* [TASK DIRECTIONS]: Repeat every line of the following material exactly.

** INPUT DATA follows **

(* ===== verification/RouterLedger.v ===== *)
(** * What a request charges is given back

    The ledger of charges of one request through [SeparatePDRouter]: which runs leave
    every charge refunded and no record behind, and which runs leak. *)

From stdpp Require Import base option list strings pretty sets.
From Stdlib Require Import ZArith Lia Ascii.
From S2P Require Import Prelude Float64 PyText Resources RequestManager Recompute Router.
Open Scope Z_scope.

(** A step that cannot fail, before the rest. *)
Lemma triple_seq {S A B} P (m : M S B) R (k : M S A) Q E :
  triple P m (λ _, R) (λ _ _, False) → triple R k Q E → triple P (m ;; k) Q E.
Proof. intros Hm Hk. apply (triple_bind m (λ _, k) P (λ _, R)); [|auto]. by eapply triple_conseq. Qed.

(** Two triples of one computation hold together. *)
Lemma triple_and {S A} P P' (m : M S A) Q Q' E E' :
  triple P m Q E → triple P' m Q' E' → triple (λ s, P s ∧ P' s) m (λ a s, Q a s ∧ Q' a s) (λ e s, E e s ∧ E' e s).
Proof. intros H H' s [Hs Hs']. specialize (H s Hs). specialize (H' s Hs'). by destruct (m s) as [s' [a|e]]. Qed.

Lemma triple_preserves {S A} F (m : M S A) : preserves F m → triple F m (λ _, F) (λ _, F).
Proof. intros H s Hs. specialize (H s Hs). by destruct (m s) as [s' [a|e]]. Qed.

(** ** Settled ledgers *)

Definition same_place (a c : Charge) : Prop := ch_ins c = ch_ins a ∧ ch_ep c = ch_ep a.

(** What a sequence of charges leaves on an endpoint that had nothing, in binary64. *)
Definition outstanding (l : list Charge) : Workload := fold_left workload_iadd (map ch_work l) Workload0.

(** The charges of one role: allocations one after the other, each followed by the
    refunds, on the same endpoint, that bring it back to zero. *)
Inductive settled : list Charge → Prop :=
| settled_nil : settled []
| settled_group pre a cs :
    settled pre → Forall (same_place a) cs → outstanding (a :: cs) = Workload0 → settled (pre ++ a :: cs).

(** The last allocation is not given back in full: [w] is left on the endpoint. *)
Definition open_on (l : list Charge) (res : Instance * Endpoint) (w : Workload) : Prop :=
  ∃ pre a cs, l = pre ++ a :: cs ∧ settled pre ∧ ch_ins a = ins_id res.1 ∧ ch_ep a = ep_id res.2 ∧
    Forall (same_place a) cs ∧ outstanding (a :: cs) = w ∧ clean_w w.

Definition role_ledger (l : list Charge) (r : PDRole) : list Charge := List.filter (λ c, bool_decide (ch_role c = r)) l.

Lemma outstanding_snoc l c : outstanding (l ++ [c]) = workload_iadd (outstanding l) (ch_work c).
Proof. unfold outstanding. by rewrite map_app, fold_left_app. Qed.

Lemma open_refund l res w c :
  open_on l res w → ch_ins c = ins_id res.1 → ch_ep c = ep_id res.2 →
  (workload_iadd w (ch_work c) = Workload0 → settled (l ++ [c])) ∧
  (clean_w (workload_iadd w (ch_work c)) → open_on (l ++ [c]) res (workload_iadd w (ch_work c))).
Proof.
  intros (pre & a & cs & -> & Hp & Hi & He & Hs & Ho & Hc) Hci Hce.
  assert (Forall (same_place a) (cs ++ [c])) as Hs'.
  { apply Forall_app. split; [done|]. apply Forall_singleton. split; congruence. }
  assert (outstanding (a :: cs ++ [c]) = workload_iadd w (ch_work c)) as Ho'.
  { rewrite app_comm_cons, outstanding_snoc. by rewrite Ho. }
  rewrite <- app_assoc. simpl. split.
  - intros Hz. apply settled_group; [done|done|]. by rewrite Ho'.
  - intros Hw. exists pre, a, (cs ++ [c]). by split_and!.
Qed.

Lemma role_ledger_snoc l c r :
  role_ledger (l ++ [c]) r = if decide (ch_role c = r) then role_ledger l r ++ [c] else role_ledger l r.
Proof.
  unfold role_ledger. rewrite List.filter_app. simpl. case_decide as H.
  - rewrite bool_decide_eq_true_2 by done. done.
  - rewrite bool_decide_eq_false_2 by done. by rewrite app_nil_r.
Qed.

** End of INPUT DATA **

* [ANSWER BOX]:
(* ===== verification/RouterLedger.v ===== *)
(** * What a request charges is given back

    The ledger of charges of one request through [SeparatePDRouter]: which runs leave
    every charge refunded and no record behind, and which runs leak. *)

From stdpp Require Import base option list strings pretty sets.
From Stdlib Require Import ZArith Lia Ascii.
From S2P Require Import Prelude Float64 PyText Resources RequestManager Recompute Router.
Open Scope Z_scope.

(** A step that cannot fail, before the rest. *)
Lemma triple_seq {S A B} P (m : M S B) R (k : M S A) Q E :
  triple P m (λ _, R) (λ _ _, False) → triple R k Q E → triple P (m ;; k) Q E.
Proof. intros Hm Hk. apply (triple_bind m (λ _, k) P (λ _, R)); [|auto]. by eapply triple_conseq. Qed.

(** Two triples of one computation hold together. *)
Lemma triple_and {S A} P P' (m : M S A) Q Q' E E' :
  triple P m Q E → triple P' m Q' E' → triple (λ s, P s ∧ P' s) m (λ a s, Q a s ∧ Q' a s) (λ e s, E e s ∧ E' e s).
Proof. intros H H' s [Hs Hs']. specialize (H s Hs). specialize (H' s Hs'). by destruct (m s) as [s' [a|e]]. Qed.

Lemma triple_preserves {S A} F (m : M S A) : preserves F m → triple F m (λ _, F) (λ _, F).
Proof. intros H s Hs. specialize (H s Hs). by destruct (m s) as [s' [a|e]]. Qed.

(** ** Settled ledgers *)

Definition same_place (a c : Charge) : Prop := ch_ins c = ch_ins a ∧ ch_ep c = ch_ep a.

(** What a sequence of charges leaves on an endpoint that had nothing, in binary64. *)
Definition outstanding (l : list Charge) : Workload := fold_left workload_iadd (map ch_work l) Workload0.

(** The charges of one role: allocations one after the other, each followed by the
    refunds, on the same endpoint, that bring it back to zero. *)
Inductive settled : list Charge → Prop :=
| settled_nil : settled []
| settled_group pre a cs :
    settled pre → Forall (same_place a) cs → outstanding (a :: cs) = Workload0 → settled (pre ++ a :: cs).

(** The last allocation is not given back in full: [w] is left on the endpoint. *)
Definition open_on (l : list Charge) (res : Instance * Endpoint) (w : Workload) : Prop :=
  ∃ pre a cs, l = pre ++ a :: cs ∧ settled pre ∧ ch_ins a = ins_id res.1 ∧ ch_ep a = ep_id res.2 ∧
    Forall (same_place a) cs ∧ outstanding (a :: cs) = w ∧ clean_w w.

Definition role_ledger (l : list Charge) (r : PDRole) : list Charge := List.filter (λ c, bool_decide (ch_role c = r)) l.

Lemma outstanding_snoc l c : outstanding (l ++ [c]) = workload_iadd (outstanding l) (ch_work c).
Proof. unfold outstanding. by rewrite map_app, fold_left_app. Qed.

Lemma open_refund l res w c :
  open_on l res w → ch_ins c = ins_id res.1 → ch_ep c = ep_id res.2 →
  (workload_iadd w (ch_work c) = Workload0 → settled (l ++ [c])) ∧
  (clean_w (workload_iadd w (ch_work c)) → open_on (l ++ [c]) res (workload_iadd w (ch_work c))).
Proof.
  intros (pre & a & cs & -> & Hp & Hi & He & Hs & Ho & Hc) Hci Hce.
  assert (Forall (same_place a) (cs ++ [c])) as Hs'.
  { apply Forall_app. split; [done|]. apply Forall_singleton. split; congruence. }
  assert (outstanding (a :: cs ++ [c]) = workload_iadd w (ch_work c)) as Ho'.
  { rewrite app_comm_cons, outstanding_snoc. by rewrite Ho. }
  rewrite <- app_assoc. simpl. split.
  - intros Hz. apply settled_group; [done|done|]. by rewrite Ho'.
  - intros Hw. exists pre, a, (cs ++ [c]). by split_and!.
Qed.

Lemma role_ledger_snoc l c r :
  role_ledger (l ++ [c]) r = if decide (ch_role c = r) then role_ledger l r ++ [c] else role_ledger l r.
Proof.
  unfold role_ledger. rewrite List.filter_app. simpl. case_decide as H.
  - rewrite bool_decide_eq_true_2 by done. done.
  - rewrite bool_decide_eq_false_2 by done. by rewrite app_nil_r.
Qed.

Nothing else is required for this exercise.